**YOUR OBJECTIVE:**
Print nothing except the lines of the listing below from the line with "(** ** RandomX *)" to the line with "erewrite nth_indep by", each exactly as written, both ends included.

**EXERCISE INPUTS:**
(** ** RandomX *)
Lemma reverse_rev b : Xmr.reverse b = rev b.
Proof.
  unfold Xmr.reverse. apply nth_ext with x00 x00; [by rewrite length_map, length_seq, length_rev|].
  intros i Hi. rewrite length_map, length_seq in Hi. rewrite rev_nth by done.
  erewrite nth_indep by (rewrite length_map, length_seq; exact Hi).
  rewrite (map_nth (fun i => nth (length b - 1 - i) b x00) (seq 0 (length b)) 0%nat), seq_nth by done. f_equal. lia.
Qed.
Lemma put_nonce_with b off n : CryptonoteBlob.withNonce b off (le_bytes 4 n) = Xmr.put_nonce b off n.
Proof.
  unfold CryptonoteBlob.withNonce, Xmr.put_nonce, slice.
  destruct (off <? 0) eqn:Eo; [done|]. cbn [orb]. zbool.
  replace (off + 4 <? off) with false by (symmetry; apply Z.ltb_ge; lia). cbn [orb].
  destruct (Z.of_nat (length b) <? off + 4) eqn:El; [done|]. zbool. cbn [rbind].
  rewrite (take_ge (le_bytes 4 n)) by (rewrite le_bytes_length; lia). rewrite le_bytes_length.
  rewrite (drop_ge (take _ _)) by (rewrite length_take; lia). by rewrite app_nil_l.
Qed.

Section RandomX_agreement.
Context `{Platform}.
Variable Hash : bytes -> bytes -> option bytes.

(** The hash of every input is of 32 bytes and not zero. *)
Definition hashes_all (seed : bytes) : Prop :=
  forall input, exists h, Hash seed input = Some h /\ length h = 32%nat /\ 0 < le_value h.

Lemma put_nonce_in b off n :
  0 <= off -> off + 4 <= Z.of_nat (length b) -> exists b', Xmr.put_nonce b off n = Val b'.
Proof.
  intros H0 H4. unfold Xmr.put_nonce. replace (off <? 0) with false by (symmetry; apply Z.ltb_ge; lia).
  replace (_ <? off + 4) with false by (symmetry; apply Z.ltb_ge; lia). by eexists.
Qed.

* * *

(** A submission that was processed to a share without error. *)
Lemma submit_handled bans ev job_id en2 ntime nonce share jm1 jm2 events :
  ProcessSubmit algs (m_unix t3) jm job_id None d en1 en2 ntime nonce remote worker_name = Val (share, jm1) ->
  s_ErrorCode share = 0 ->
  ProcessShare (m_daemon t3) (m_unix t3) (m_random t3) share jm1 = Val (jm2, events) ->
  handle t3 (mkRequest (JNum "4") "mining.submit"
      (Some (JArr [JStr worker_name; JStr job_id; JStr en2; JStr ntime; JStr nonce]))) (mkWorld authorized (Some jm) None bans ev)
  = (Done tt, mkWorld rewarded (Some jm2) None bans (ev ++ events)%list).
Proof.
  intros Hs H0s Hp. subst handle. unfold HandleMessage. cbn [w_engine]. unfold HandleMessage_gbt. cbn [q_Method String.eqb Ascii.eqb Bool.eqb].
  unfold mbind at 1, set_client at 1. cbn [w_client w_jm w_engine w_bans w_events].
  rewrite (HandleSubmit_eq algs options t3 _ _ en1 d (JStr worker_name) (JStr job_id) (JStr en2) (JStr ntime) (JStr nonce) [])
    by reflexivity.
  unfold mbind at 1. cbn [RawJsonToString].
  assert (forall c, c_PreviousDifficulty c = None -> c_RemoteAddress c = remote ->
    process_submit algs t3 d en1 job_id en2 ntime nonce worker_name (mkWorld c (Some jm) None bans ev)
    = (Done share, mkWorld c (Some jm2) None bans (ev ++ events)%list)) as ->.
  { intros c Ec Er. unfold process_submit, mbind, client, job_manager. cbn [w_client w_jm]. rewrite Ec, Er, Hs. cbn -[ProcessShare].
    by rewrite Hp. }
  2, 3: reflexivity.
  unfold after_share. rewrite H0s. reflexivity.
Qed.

**RESPONSE AREA:**
(** ** RandomX *)
Lemma reverse_rev b : Xmr.reverse b = rev b.
Proof.
  unfold Xmr.reverse. apply nth_ext with x00 x00; [by rewrite length_map, length_seq, length_rev|].
  intros i Hi. rewrite length_map, length_seq in Hi. rewrite rev_nth by done.
  erewrite nth_indep by (rewrite length_map, length_seq; exact Hi).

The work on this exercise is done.